● PROBLEM
Find each line of the entries with the string "SendBoxOps", please, and copy it.
=== Section Start ===
(* ===== verification/Route.v ===== *)
(** * Routes

    [Server::Route] of [include/telling/server.h] and
    [src/telling/server_services.cpp]: the server's connection to one service.
    The directory of services uses it through the interface [Routing]. *)
From stdpp Require Import gmap.
From S2P Require Import Prelude.
From S2P Require Import Nng.
From S2P Require Import MsgUtil.
From S2P Require Import Pattern.
From S2P Require Import HostAddress.
From S2P Require Import IoQueue.
From S2P Require Import AsyncSend.
From S2P Require Import AsyncRecv.
From S2P Require Import Socket.
From S2P Require Import Boxes.

(** ** The interface

    A route of type [R] is made for a path, dials the service at an address,
    and takes messages for it.  [route_throws]: [route_new] and the members
    fail by [nng::exception] only; they keep the path. *)
Class Routing (R msg : Type) : Type := {
  route_new : bytes → result exn R;
  route_path : R → bytes;
  route_dial : HostAddress → M exn R unit;
  route_sendPush : msg → M exn R unit;
  route_sendRequest : msg → M exn R unit;
}.

Definition nng_only {A} (r : result exn A) : Prop :=
  match r with Ret _ => True | Throw (NngException _ _) => True | _ => False end.

Class RoutingLaws (R msg : Type) `{Routing R msg} : Type := {
  route_ok : R → Prop;
  new_ok path : match route_new path with Ret r => route_ok r ∧ route_path r = path | r => nng_only r end;
  dial_ok host r : route_ok r → nng_only (fst (route_dial host r))
    ∧ route_ok (snd (route_dial host r)) ∧ route_path (snd (route_dial host r)) = route_path r;
  push_ok m r : route_ok r → nng_only (fst (route_sendPush m r))
    ∧ route_ok (snd (route_sendPush m r)) ∧ route_path (snd (route_sendPush m r)) = route_path r;
  request_ok m r : route_ok r → nng_only (fst (route_sendRequest m r))
    ∧ route_ok (snd (route_sendRequest m r)) ∧ route_path (snd (route_sendRequest m r)) = route_path r;
}.

(** ** [Server::Route]

    The path; the raw request socket and the push box; the loop that sends
    requests, whose handler is [req_sendQueue]; the loop that receives
    replies, whose handler is the server's [ReqRep]. *)
Record Route (P msg : Type) : Type := mkRoute {
  rt_path : bytes;
  rt_req : Socket P;
  rt_push : SendBox P msg;
  rt_req_send : SendLoop (SendQueue msg) msg;
  rt_req_recv : RecvLoop msg;
  rt_halted : bool;
}.
Arguments mkRoute {P msg} _ _ _ _ _ _.
Arguments rt_path {P msg} _.
Arguments rt_req {P msg} _.
Arguments rt_push {P msg} _.
Arguments rt_req_send {P msg} _.
Arguments rt_req_recv {P msg} _.
Arguments rt_halted {P msg} _.

Module RouteOps.
Section Ops.
Context {P msg : Type} {Hpipe : PipeEventHandler P}.
Context (nng_open : bool → PROTOCOL → result exn Z).
Context (make_connector : bool → Z → bytes → gset Z → result exn Z).
Context (pf : PLATFORM).

(** The result of a computation that runs on its own state. *)
Definition init {S A} (m : M exn S A) (s : S) : result exn S :=
  match m s with (Ret _, s') => Ret s' | (Throw e, _) => Throw e | (Fault f, _) => Fault f end.

(** The constructor. *)
Definition new_route (path : bytes) : result exn (Route P msg) :=
  req ← SocketOps.open_socket nng_open CLIENT REQ_REP RAW;
  push ← SendBoxOps.Push_Box nng_open;
  send ← init (AsyncSendLoop.send_init (Some SendQueueMtx.new)) SendBoxOps.new_loop;
  recv ← init (AsyncRecvLoop.recv_start true None) AsyncRecvLoop.new;
  Ret (mkRoute path req push send recv false).

Definition set_req (k : Socket P) (r : Route P msg) :=
  mkRoute (rt_path r) k (rt_push r) (rt_req_send r) (rt_req_recv r) (rt_halted r).
Definition set_push (b : SendBox P msg) (r : Route P msg) :=
  mkRoute (rt_path r) (rt_req r) b (rt_req_send r) (rt_req_recv r) (rt_halted r).
Definition set_send (l : SendLoop (SendQueue msg) msg) (r : Route P msg) :=
  mkRoute (rt_path r) (rt_req r) (rt_push r) l (rt_req_recv r) (rt_halted r).
Definition set_push_socket (k : Socket P) (r : Route P msg) :=
  set_push (SendBoxOps.set_box_socket k (rt_push r)) r.

Definition dial_socket (base : HostAddress) : M exn (Socket P) unit :=
  SocketOps.at_base pf (SocketOps.dial make_connector) base.

Definition dial (base : HostAddress) : M exn (Route P msg) unit :=
  zoom rt_req set_req (dial_socket base);;
  zoom (λ r, sb_socket (rt_push r)) set_push_socket (dial_socket base).

Definition sendPush (m : msg) : M exn (Route P msg) unit :=
  zoom rt_push set_push (SendBoxOps.push m).
Definition sendRequest (m : msg) : M exn (Route P msg) unit :=
  zoom rt_req_send set_send (SendBoxOps.send_msg m).

(** The destructor: the sockets are closed; [send_stop] and [recv_stop] stop
    the loops.  [m] is the message of the receive that is cancelled. *)
Definition destroy (m : msg) : M exn (Route P msg) unit :=
  modify (λ r, mkRoute (rt_path r) (rt_req r) (rt_push r) (rt_req_send r) (rt_req_recv r) true);;
  zoom rt_req set_req SocketOps.close;;
  zoom (λ r, sb_socket (rt_push r)) set_push_socket SocketOps.close;;
  modify (λ r, set_send (mkSendLoop (l_handler (rt_req_send r)) None true) r);;
  zoom rt_req_recv (λ l r, mkRoute (rt_path r) (rt_req r) (rt_push r) (rt_req_send r) l (rt_halted r))
    (AsyncRecvLoop.recv_stop m).

End Ops.
End RouteOps.

(** * Theorems *)
Module RouteFacts.
Import RouteOps.

Section Facts.
Context {P msg : Type} {Hpipe : PipeEventHandler P}.
Context (nng_open : bool → PROTOCOL → result exn Z).
Context (make_connector : bool → Z → bytes → gset Z → result exn Z).
Context (pf : PLATFORM).

(** NNG reports errors by [nng::exception]. *)
Hypothesis open_throws : ∀ raw p, nng_only (nng_open raw p).
Hypothesis connector_throws : ∀ l s uri live, nng_only (make_connector l s uri live).

Definition loops_ok (r : Route P msg) : Prop :=
  BoxFacts.queue_ok (rt_req_send r) ∧ BoxFacts.queue_ok (sb_loop (rt_push r)).

Lemma dial_socket_nng base (k : Socket P) : nng_only (fst (dial_socket make_connector pf base k)).
Proof.
  unfold dial_socket, SocketOps.at_base, SocketOps.dial, SocketOps.connect, mbind, M_bind, get, lift, throw, modify.
  destruct (HostFacts.derived_uri (E := exn) pf base (k_pattern k)) as [u ->].
  destruct (k_socket k) as [s|]; [|done].
  pose proof (connector_throws false s u (k_live k)) as Ho.
  destruct (make_connector false s u (k_live k)); simpl; [by destruct (_ !! _) | done..].
Qed.

End Facts.

(** [Server::Route] is a routing. *)
Section Instance_.
Context {P msg : Type} {Hpipe : PipeEventHandler P}.
Context (nng_open : bool → PROTOCOL → result exn Z).
Context (make_connector : bool → Z → bytes → gset Z → result exn Z).
Context (pf : PLATFORM).

Definition Route_routing : Routing (Route P msg) msg := {|
  route_new := new_route nng_open;
  route_path := rt_path;
  route_dial := dial make_connector pf;
  route_sendPush := sendPush;
  route_sendRequest := sendRequest;
|}.

Definition Route_laws (open_throws : ∀ raw p, nng_only (nng_open raw p))
    (connector_throws : ∀ l s uri live, nng_only (make_connector l s uri live)) :
  @RoutingLaws (Route P msg) msg Route_routing.
Proof.
  refine (@Build_RoutingLaws _ _ Route_routing loops_ok _ _ _ _); simpl.
  - intros path. unfold new_route, SendBoxOps.Push_Box, SendBoxOps.make, init, mbind, result_bind. simpl.
    pose proof (open_throws true REQ) as H1. pose proof (open_throws false PUSH) as H2.
    destruct (nng_open true REQ); [|exact H1..]. destruct (nng_open false PUSH); [|exact H2..].
    split; [|done]. split; apply BoxFacts.queue_ok_new.
  - intros host r Hr. unfold dial, zoom, mbind, M_bind.
    pose proof (dial_socket_nng make_connector pf connector_throws host (rt_req r)) as H1.
    destruct (dial_socket make_connector pf host (rt_req r)) as [[[]|e|f] k1]; simpl in *; [|done..].
    pose proof (dial_socket_nng make_connector pf connector_throws host (sb_socket (rt_push r))) as H2.
    destruct (dial_socket make_connector pf host (sb_socket (rt_push r))) as [[[]|e|f] k2]; simpl in *; done.
  - intros m r Hr. unfold sendPush, SendBoxOps.push, SendBoxOps.when_ready, zoom, mbind, M_bind, get, throw.
    destruct (SocketOps.isReady (sb_socket (rt_push r))); simpl; [|done].
    destruct (BoxFacts.send_msg_ok (sb_loop (rt_push r)) m (proj2 Hr)) as (l' & -> & Hl & _). simpl.
    split; [done|]. split; [|done]. by split; [apply Hr|].
  - intros m r Hr. unfold sendRequest, zoom.
    destruct (BoxFacts.send_msg_ok (rt_req_send r) m (proj1 Hr)) as (l' & -> & Hl & _). simpl.
    split; [done|]. split; [|done]. by split; [|apply Hr].
Defined.

End Instance_.

Section Properties.
Context {P msg : Type} {Hpipe : PipeEventHandler P}.
Context (nng_open : bool → PROTOCOL → result exn Z).
Context (make_connector : bool → Z → bytes → gset Z → result exn Z).
Context (pf : PLATFORM).
Hypothesis open_throws : ∀ raw p, nng_only (nng_open raw p).
Hypothesis connector_throws : ∀ l s uri live, nng_only (make_connector l s uri live).

(** The routes that the server makes: constructed, then dialled and used. *)
Inductive used : Route P msg → Prop :=
| used_new path r : new_route nng_open path = Ret r → used r
| used_dial host r : used r → used (snd (dial make_connector pf host r))
| used_push m r : used r → used (snd (sendPush m r))
| used_request m r : used r → used (snd (sendRequest m r)).

Lemma used_ok r : used r → loops_ok r.
Proof.
  set (L := Route_laws (P := P) (msg := msg) nng_open make_connector pf open_throws connector_throws).
  induction 1 as [path r E|host r _ IH|m r _ IH|m r _ IH].
  - pose proof (@new_ok _ _ _ L path) as H1. cbn [route_new Route_routing] in H1. rewrite E in H1. apply H1.
  - apply (@dial_ok _ _ _ L host r IH).
  - apply (@push_ok _ _ _ L m r IH).
  - apply (@request_ok _ _ _ L m r IH).
Qed.

(** A route accepts every request, and every push once it has been dialled
    or refuses it by an exception that leaves the route as it was; what it
    accepts goes to the end of what it is sending, and the other direction
    is not touched. *)
Theorem route_accepts (r : Route P msg) m :
  used r →
  (∃ r', sendRequest m r = (Ret tt, r')
     ∧ BoxFacts.outgoing (rt_req_send r') = BoxFacts.outgoing (rt_req_send r) ++ [m]
     ∧ rt_push r' = rt_push r)
  ∧ (if SocketOps.isReady (sb_socket (rt_push r))
     then ∃ r', sendPush m r = (Ret tt, r')
       ∧ BoxFacts.outgoing (sb_loop (rt_push r')) = BoxFacts.outgoing (sb_loop (rt_push r)) ++ [m]
       ∧ rt_req_send r' = rt_req_send r
     else sendPush m r = (Throw (NngException closed (lit "Push Communicator is not ready.")), r)).
Proof.
  intros Hr%used_ok. split.
  - destruct (BoxFacts.send_msg_ok (rt_req_send r) m (proj1 Hr)) as (l' & E & _ & Ho).
    unfold sendRequest, zoom. rewrite E. by eexists.
  - unfold sendPush, SendBoxOps.push, SendBoxOps.when_ready, zoom, mbind, M_bind, get, throw.
    destruct (SocketOps.isReady (sb_socket (rt_push r))); simpl; [|by destruct r].
    destruct (BoxFacts.send_msg_ok (sb_loop (rt_push r)) m (proj2 Hr)) as (l' & E & _ & Ho).
    rewrite E. by eexists.
Qed.

End Properties.

(** ** Witness *)

#[export] Instance ignore_pipes : PipeEventHandler unit := { pipeEvent _ _ h := h }.

Definition any_open (raw : bool) (p : PROTOCOL) : result exn Z := Ret 1.
Definition any_connector (l : bool) (s : Z) (uri : bytes) (live : gset Z) : result exn Z := Ret (fresh live).

Definition example_route : option (Route unit Z) :=
  match new_route any_open (lit "/a") with
  | Ret r => Some (snd (dial any_connector OtherPlatform (Host.InProc (lit "/a")) r))
  | _ => None
  end.

Lemma route_accepts_witness :
  ∃ r r', example_route = Some r ∧ sendPush 5 r = (Ret tt, r')
    ∧ BoxFacts.outgoing (sb_loop (rt_push r')) = [5].
Proof.
  destruct (new_route (P := unit) (msg := Z) any_open (lit "/a")) as [r0|e|f] eqn:E0; [|discriminate E0|discriminate E0].
  destruct (route_accepts (P := unit) any_open any_connector OtherPlatform (λ _ _, I) (λ _ _ _ _, I)
    (snd (dial any_connector OtherPlatform (Host.InProc (lit "/a")) r0)) 5) as [_ H].
  - apply used_dial. by eapply used_new.
  - exists (snd (dial any_connector OtherPlatform (Host.InProc (lit "/a")) r0)).
    injection E0 as <-.
    replace (SocketOps.isReady _) with true in H by (vm_compute; reflexivity).
    destruct H as (r' & E & Ho & _). exists r'. split; [reflexivity|]. split; [exact E|].
    rewrite Ho. vm_compute. reflexivity.
Defined.

End RouteFacts.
=== Section End ===
● RESPONSE BOX
  push ← SendBoxOps.Push_Box nng_open;
  send ← init (AsyncSendLoop.send_init (Some SendQueueMtx.new)) SendBoxOps.new_loop;
  set_push (SendBoxOps.set_box_socket k (rt_push r)) r.
  zoom rt_push set_push (SendBoxOps.push m).
  zoom rt_req_send set_send (SendBoxOps.send_msg m).
  - intros path. unfold new_route, SendBoxOps.Push_Box, SendBoxOps.make, init, mbind, result_bind. simpl.
  - intros m r Hr. unfold sendPush, SendBoxOps.push, SendBoxOps.when_ready, zoom, mbind, M_bind, get, throw.
  - unfold sendPush, SendBoxOps.push, SendBoxOps.when_ready, zoom, mbind, M_bind, get, throw.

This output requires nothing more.